>>>

(* ===== verification/MachineWord.v ===== *)
(** Machine words: the C++ [unsigned long] (64 bits on the targets the code is
    built for) as a [Z] in [0, 2^64), with the operators the value classes use on
    it, the carry and multiply helpers of [vvp/vvp_net.h] and [vvp/vvp_net.cc],
    and the reading of an array of words as one little-endian number. *)
From S2P Require Import Prelude.

(** ** The word operators *)

(** [BITS_PER_WORD] / [CPU_WORD_BITS]: [8*sizeof(unsigned long)]. *)
Definition W : nat := 64.
#[global] Arguments W : simpl never.
#[global] Arguments Nat.div : simpl never.
#[global] Arguments Nat.modulo : simpl never.
Abbreviation Wz := 64.
Definition wordsize : Z := 2 ^ 64.

Definition is_word (x : Z) : Prop := 0 <= x < wordsize.

Definition wrap (x : Z) : Z := x mod wordsize.
Definition wadd (x y : Z) : Z := wrap (x + y).
Definition wsub (x y : Z) : Z := wrap (x - y).
Definition wmul (x y : Z) : Z := wrap (x * y).
Definition wnot (x : Z) : Z := wordsize - 1 - x.
(** [-1UL]. *)
Definition wones : Z := wordsize - 1.

(** C++ leaves a shift by 64 or more undefined; the shift instructions of the
    x86-64 and AArch64 machines use the low six bits of the count, which is the
    behaviour modelled. *)
Definition wshl (x : Z) (n : nat) : Z := wrap (Z.shiftl x (Z.of_nat (n mod W))).
Definition wshr (x : Z) (n : nat) : Z := Z.shiftr x (Z.of_nat (n mod W)).

(** [(1UL << n) - 1UL]. *)
Definition wmask (n : nat) : Z := wsub (wshl 1 n) 1.

(** Bit [i] of a word. *)
Definition tb (x : Z) (i : nat) : bool := Z.testbit x (Z.of_nat i).

Definition b2z (b : bool) : Z := if b then 1 else 0.

(** ** Carry chains *)

(** [add_with_carry(unsigned long, unsigned long, unsigned long&)]: the sum and
    the new carry. *)
Definition add_with_carry (a b carry : Z) : Z * Z :=
  let tmp := wadd b carry in
  let sum := wadd a tmp in
  let c := 0 in
  let c := if tmp <? b then 1 else c in
  let c := if sum <? tmp then 1 else c in
  let c := if sum <? a then 1 else c in
  (sum, c).

(** [add_carry(unsigned long, unsigned long, unsigned long&)]. *)
Definition add_carry (a b carry : Z) : Z * Z :=
  let out := carry in
  let c := 0 in
  let c := if wsub wones out <? a then wadd c 1 else c in
  let out := wadd out a in
  let c := if wsub wones out <? b then wadd c 1 else c in
  let out := wadd out b in
  (out, c).

(** [multiply_with_carry]: low word and high word of the product, by the
    half-word schoolbook method. *)
Definition multiply_with_carry (a b : Z) : Z * Z :=
  let mask := wmask 32 in
  let a0 := Z.land a mask in
  let a1 := Z.land (wshr a 32) mask in
  let b0 := Z.land b mask in
  let b1 := Z.land (wshr b 32) mask in
  let tmp := wmul a0 b0 in
  let r00 := Z.land tmp mask in
  let c00 := Z.land (wshr tmp 32) mask in
  let tmp := wmul a0 b1 in
  let r01 := Z.land tmp mask in
  let c01 := Z.land (wshr tmp 32) mask in
  let tmp := wmul a1 b0 in
  let r10 := Z.land tmp mask in
  let c10 := Z.land (wshr tmp 32) mask in
  let tmp := wmul a1 b1 in
  let r11 := Z.land tmp mask in
  let c11 := Z.land (wshr tmp 32) mask in
  let r1 := wadd (wadd c00 r01) r10 in
  let r2 := Z.land (wshr r1 32) mask in
  let r1 := Z.land r1 mask in
  let r2 := wadd r2 (wadd (wadd c01 c10) r11) in
  let r3 := Z.land (wshr r2 32) mask in
  let r2 := Z.land r2 mask in
  let r3 := wadd r3 c11 in
  let r3 := Z.land r3 mask in
  (wadd (wshl r1 32) r00, wadd (wshl r3 32) r2).

(** [multiply_long]: low and high words, accumulated column by column. *)
Definition multiply_long (a b : Z) : Z * Z :=
  let word_mask := wmask 32 in
  let tmpa := Z.land a word_mask in
  let tmpb := Z.land b word_mask in
  let res0 := wmul tmpa tmpb in
  let res1 := wshr res0 32 in
  let res0 := Z.land res0 word_mask in
  let tmpa := Z.land (wshr a 32) word_mask in
  let tmpb := Z.land b word_mask in
  let res1 := wadd res1 (wmul tmpa tmpb) in
  let res2 := wshr res1 32 in
  let res1 := Z.land res1 word_mask in
  let tmpa := Z.land a word_mask in
  let tmpb := Z.land (wshr b 32) word_mask in
  let res1 := wadd res1 (wmul tmpa tmpb) in
  let res2 := wadd res2 (wshr res1 32) in
  let res3 := wshr res2 32 in
  let res1 := Z.land res1 word_mask in
  let res2 := Z.land res2 word_mask in
  let tmpa := Z.land (wshr a 32) word_mask in
  let tmpb := Z.land (wshr b 32) word_mask in
  let res2 := wadd res2 (wmul tmpa tmpb) in
  let res3 := wadd res3 (wshr res2 32) in
  let res2 := Z.land res2 word_mask in
  let high := Z.lor (wshl res3 32) res2 in
  let low := Z.lor (wshl res1 32) res0 in
  (low, high).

<<<

• Instructions to follow
Print the material once more, exactly as it appears.

• Answer area
(* ===== verification/MachineWord.v ===== *)
(** Machine words: the C++ [unsigned long] (64 bits on the targets the code is
    built for) as a [Z] in [0, 2^64), with the operators the value classes use on
    it, the carry and multiply helpers of [vvp/vvp_net.h] and [vvp/vvp_net.cc],
    and the reading of an array of words as one little-endian number. *)
From S2P Require Import Prelude.

(** ** The word operators *)

(** [BITS_PER_WORD] / [CPU_WORD_BITS]: [8*sizeof(unsigned long)]. *)
Definition W : nat := 64.
#[global] Arguments W : simpl never.
#[global] Arguments Nat.div : simpl never.
#[global] Arguments Nat.modulo : simpl never.
Abbreviation Wz := 64.
Definition wordsize : Z := 2 ^ 64.

Definition is_word (x : Z) : Prop := 0 <= x < wordsize.

Definition wrap (x : Z) : Z := x mod wordsize.
Definition wadd (x y : Z) : Z := wrap (x + y).
Definition wsub (x y : Z) : Z := wrap (x - y).
Definition wmul (x y : Z) : Z := wrap (x * y).
Definition wnot (x : Z) : Z := wordsize - 1 - x.
(** [-1UL]. *)
Definition wones : Z := wordsize - 1.

(** C++ leaves a shift by 64 or more undefined; the shift instructions of the
    x86-64 and AArch64 machines use the low six bits of the count, which is the
    behaviour modelled. *)
Definition wshl (x : Z) (n : nat) : Z := wrap (Z.shiftl x (Z.of_nat (n mod W))).
Definition wshr (x : Z) (n : nat) : Z := Z.shiftr x (Z.of_nat (n mod W)).

(** [(1UL << n) - 1UL]. *)
Definition wmask (n : nat) : Z := wsub (wshl 1 n) 1.

(** Bit [i] of a word. *)
Definition tb (x : Z) (i : nat) : bool := Z.testbit x (Z.of_nat i).

Definition b2z (b : bool) : Z := if b then 1 else 0.

(** ** Carry chains *)

(** [add_with_carry(unsigned long, unsigned long, unsigned long&)]: the sum and
    the new carry. *)
Definition add_with_carry (a b carry : Z) : Z * Z :=
  let tmp := wadd b carry in
  let sum := wadd a tmp in
  let c := 0 in
  let c := if tmp <? b then 1 else c in
  let c := if sum <? tmp then 1 else c in
  let c := if sum <? a then 1 else c in
  (sum, c).

(** [add_carry(unsigned long, unsigned long, unsigned long&)]. *)
Definition add_carry (a b carry : Z) : Z * Z :=
  let out := carry in
  let c := 0 in
  let c := if wsub wones out <? a then wadd c 1 else c in
  let out := wadd out a in
  let c := if wsub wones out <? b then wadd c 1 else c in
  let out := wadd out b in
  (out, c).

(** [multiply_with_carry]: low word and high word of the product, by the
    half-word schoolbook method. *)
Definition multiply_with_carry (a b : Z) : Z * Z :=
  let mask := wmask 32 in
  let a0 := Z.land a mask in
  let a1 := Z.land (wshr a 32) mask in
  let b0 := Z.land b mask in
  let b1 := Z.land (wshr b 32) mask in
  let tmp := wmul a0 b0 in
  let r00 := Z.land tmp mask in
  let c00 := Z.land (wshr tmp 32) mask in
  let tmp := wmul a0 b1 in
  let r01 := Z.land tmp mask in
  let c01 := Z.land (wshr tmp 32) mask in
  let tmp := wmul a1 b0 in
  let r10 := Z.land tmp mask in
  let c10 := Z.land (wshr tmp 32) mask in
  let tmp := wmul a1 b1 in
  let r11 := Z.land tmp mask in
  let c11 := Z.land (wshr tmp 32) mask in
  let r1 := wadd (wadd c00 r01) r10 in
  let r2 := Z.land (wshr r1 32) mask in
  let r1 := Z.land r1 mask in
  let r2 := wadd r2 (wadd (wadd c01 c10) r11) in
  let r3 := Z.land (wshr r2 32) mask in
  let r2 := Z.land r2 mask in
  let r3 := wadd r3 c11 in
  let r3 := Z.land r3 mask in
  (wadd (wshl r1 32) r00, wadd (wshl r3 32) r2).

(** [multiply_long]: low and high words, accumulated column by column. *)
Definition multiply_long (a b : Z) : Z * Z :=
  let word_mask := wmask 32 in
  let tmpa := Z.land a word_mask in
  let tmpb := Z.land b word_mask in
  let res0 := wmul tmpa tmpb in
  let res1 := wshr res0 32 in
  let res0 := Z.land res0 word_mask in
  let tmpa := Z.land (wshr a 32) word_mask in
  let tmpb := Z.land b word_mask in
  let res1 := wadd res1 (wmul tmpa tmpb) in
  let res2 := wshr res1 32 in
  let res1 := Z.land res1 word_mask in
  let tmpa := Z.land a word_mask in
  let tmpb := Z.land (wshr b 32) word_mask in
  let res1 := wadd res1 (wmul tmpa tmpb) in
  let res2 := wadd res2 (wshr res1 32) in
  let res3 := wshr res2 32 in
  let res1 := Z.land res1 word_mask in
  let res2 := Z.land res2 word_mask in
  let tmpa := Z.land (wshr a 32) word_mask in
  let tmpb := Z.land (wshr b 32) word_mask in
  let res2 := wadd res2 (wmul tmpa tmpb) in
  let res3 := wadd res3 (wshr res2 32) in
  let res2 := Z.land res2 word_mask in
  let high := Z.lor (wshl res3 32) res2 in
  let low := Z.lor (wshl res1 32) res0 in
  (low, high).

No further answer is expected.